(** X15: usages returns at most one triple for each reference the engine
    finds: none at all, and still a list, when every reference is in a
    built-in module, and one for each when none is. *)
Theorem usages_outside_builtins (self : JediFacade)
    (found : list Definition_.t)
    (Hfound : Script.usages (script self) = Return found) :
  exists l,
    get self "usages" = (Return (VLocations l), [])
    /\ length l <= length found
    /\ ((forall d, In d found -> Definition_.in_builtin_module d = true) ->
        l = [])
    /\ ((forall d, In d found -> Definition_.in_builtin_module d = false) ->
        l = map location_of found).
Proof.
  eexists. split; [| split; [| split]].
  - unfold get. cbn [append getattr String.eqb Ascii.eqb Bool.eqb].
    unfold get_usages, _usages. rewrite Hfound. reflexivity.
  - unfold locations. rewrite length_map. apply filter_length_le.
  - intros H. unfold locations. rewrite filter_nothing; [reflexivity |].
    intros d I. now rewrite (H d I).
  - intros H. unfold locations. rewrite filter_everything; [reflexivity |].
    intros d I. now rewrite (H d I).
Qed.

Lemma usages_outside_builtins_witness :
  exists l,
    get session_on_import "usages" = (Return (VLocations l), [])
    /\ length l <= 2
    /\ ((forall d,
            In d [Definition_.mk "statement" "main.py" 9 0 false "";
                  Definition_.mk "function" "" 0 0 true "built-in"] ->
            Definition_.in_builtin_module d = true) ->
        l = [])
    /\ ((forall d,
            In d [Definition_.mk "statement" "main.py" 9 0 false "";
                  Definition_.mk "function" "" 0 0 true "built-in"] ->
            Definition_.in_builtin_module d = false) ->
        l = map location_of
              [Definition_.mk "statement" "main.py" 9 0 false "";
               Definition_.mk "function" "" 0 0 true "built-in"]).
Proof.
  exact (usages_outside_builtins session_on_import
           [Definition_.mk "statement" "main.py" 9 0 false "";
            Definition_.mk "function" "" 0 0 true "built-in"] eq_refl).
Defined.

(** ** More on the dispatcher *)

Lemma quiet_ret {A} (a : A) : quiet (ret a).
Proof. reflexivity. Qed.

Lemma quiet_raise {A} (e : exn) : quiet (@raise A e).
Proof. reflexivity. Qed.

Lemma quiet_call {A} (o : outcome A) : quiet (call o).
Proof. reflexivity. Qed.

Lemma quiet_getitem {A} (l : list A) (i : nat) : quiet (getitem l i).
Proof. unfold getitem. now destruct (nth_error l i). Qed.

Lemma quiet_bind {A B} (m : Py A) (f : A -> Py B) :
  quiet m -> (forall a, quiet (f a)) -> quiet (bind m f).
Proof.
  unfold quiet. intros Hm Hf. rewrite log_of_bind.
  destruct (value_of m) as [a | e]; [| exact Hm].
  now rewrite filter_app, Hm, Hf.
Qed.

Lemma quiet_try_except_IndexError {A} (body handler : Py A) :
  quiet body -> quiet handler -> quiet (try_except_IndexError body handler).
Proof.
  unfold quiet. destruct body as [[a | e] l]; cbn; [tauto |].
  destruct e; cbn; [| tauto | tauto].
  destruct handler as [r l']. cbn. intros Hb Hh. now rewrite filter_app, Hb, Hh.
Qed.

Lemma quiet_get_function_parameters (call_signature : option CallSignature.t)
    (with_keywords : bool) :
  quiet (get_function_parameters call_signature with_keywords).
Proof.
  unfold quiet.
  assert (E : log_of (get_function_parameters call_signature with_keywords)
              = map debug_record (declared_params call_signature)).
  { destruct call_signature as [sig |]; [| reflexivity].
    apply for_each_parameters_log. }
  rewrite E. apply filter_nothing. intros r H.
  apply in_map_iff in H. now destruct H as (p & <- & _).
Qed.

Create HintDb py_quiet.
#[local] Hint Resolve quiet_ret quiet_raise quiet_call quiet_getitem
  quiet_get_function_parameters : py_quiet.

Ltac quiet_steps :=
  repeat first
    [ apply quiet_bind; [| intro]
    | apply quiet_try_except_IndexError
    | solve [auto with py_quiet]
    | match goal with
      | |- quiet (match ?x with _ => _ end) => destruct x
      end ].

Lemma quiet_complete_call_assigments (self : JediFacade)
    (with_keywords with_values : bool) :
  quiet (_complete_call_assigments self with_keywords with_values).
Proof. unfold _complete_call_assigments. quiet_steps. Qed.

Lemma quiet_handlers (self : JediFacade) :
  quiet (get_goto self) /\ quiet (get_usages self)
  /\ quiet (get_funcargs self) /\ quiet (get_autocomplete self)
  /\ quiet (get_docstring self) /\ quiet (get_signature self).
Proof.
  pose proof (quiet_complete_call_assigments self) as Q.
  repeat split;
    unfold get_goto, get_usages, get_funcargs, get_autocomplete,
      autocomplete_entries, get_docstring, get_signature,
      _goto, _usages, _completion, _docstring;
    quiet_steps.
Qed.

Lemma quiet_run {A} (h : Py A) :
  quiet h -> quiet (handler <- ret h ;; handler).
Proof. unfold quiet. now destruct h as [r l]. Qed.

Lemma quiet_guarded_call (self : JediFacade) (action : string) :
  quiet (guarded_call self action).
Proof.
  destruct (quiet_handlers self) as (Q1 & Q2 & Q3 & Q4 & Q5 & Q6).
  unfold guarded_call. rewrite getattr_action.
  repeat match goal with
         | |- context [String.eqb action ?a] => destruct (String.eqb action a)
         end;
    solve [now apply quiet_run | reflexivity].
Qed.

(** X16: the log of [get] holds an error record exactly when the action
    failed, and then only one, naming the action and carrying the
    exception: the handlers themselves write debug records only. *)
Theorem get_error_record_iff_failure (self : JediFacade) (action : string) :
  filter is_error (log_of (get self action))
  = match value_of (guarded_call self action) with
    | Return _ => []
    | Raise e => [failure_record action e]
    end.
Proof.
  pose proof (quiet_guarded_call self action) as Q. unfold quiet in Q.
  change (get self action)
    with (try_except (guarded_call self action)
            (fun e =>
               logger_exception ("`JediFacade.get_" ++ action ++ "` failed") e ;;;
               ret VNone)).
  rewrite log_of_try_except.
  destruct (value_of (guarded_call self action)) as [v | e]; [exact Q |].
  rewrite filter_app, Q. reflexivity.
Qed.

Lemma collecting_value (self : JediFacade) (action : string) (v : value) :
  In action collecting_actions ->
  value_of (guarded_call self action) = Return v ->
  v <> VNone.
Proof.
  unfold collecting_actions, guarded_call.
  intros H. repeat (destruct H as [<- | H]); [| | | | contradiction];
    cbn [append getattr String.eqb Ascii.eqb Bool.eqb];
    rewrite value_of_bind; cbn [value_of ret fst];
    unfold get_goto, get_usages, get_funcargs, get_autocomplete;
    rewrite value_of_bind;
    match goal with
    | |- context [match ?x with _ => _ end] => destruct x
    end;
    cbn; intros E; inversion E; discriminate.
Qed.

(** X17: for goto, usages, funcargs and autocomplete, [get] returns [None]
    only when the action failed: finding nothing gives an empty list or
    an empty string instead. *)
Theorem get_none_only_on_failure (self : JediFacade) (action : string)
    (Haction : In action collecting_actions) :
  value_of (get self action) = Return VNone
  <-> exists e, value_of (guarded_call self action) = Raise e.
Proof.
  pose proof (get_outcome self action) as O.
  change (handler <- getattr self ("get_" ++ action) ;; handler)
    with (guarded_call self action) in O.
  destruct (value_of (guarded_call self action)) as [v | e] eqn:G.
  - split.
    + intros H. rewrite O in H. injection H as ->.
      now elim (collecting_value self action VNone Haction G).
    + intros [e H]. discriminate.
  - split; [now exists e | intros _; apply O].
Qed.

Lemma get_none_only_on_failure_witness :
  (value_of (get (session_resolving (Raise (EngineError "ValueError"))
                    (Return [])) "goto") = Return VNone
   <-> exists e,
         value_of (guarded_call
                     (session_resolving (Raise (EngineError "ValueError"))
                        (Return [])) "goto") = Raise e)
  /\ value_of (get session_in_call "goto") = Return (VLocations []).
Proof.
  split; [| reflexivity].
  apply get_none_only_on_failure. left. reflexivity.
Defined.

** TASK DETAILS **
Check each line of the listing above, and copy it if it contains the word "VNone".

** RESPONSE **
               ret VNone)).
  v <> VNone.
  value_of (get self action) = Return VNone
      now elim (collecting_value self action VNone Haction G).
                    (Return [])) "goto") = Return VNone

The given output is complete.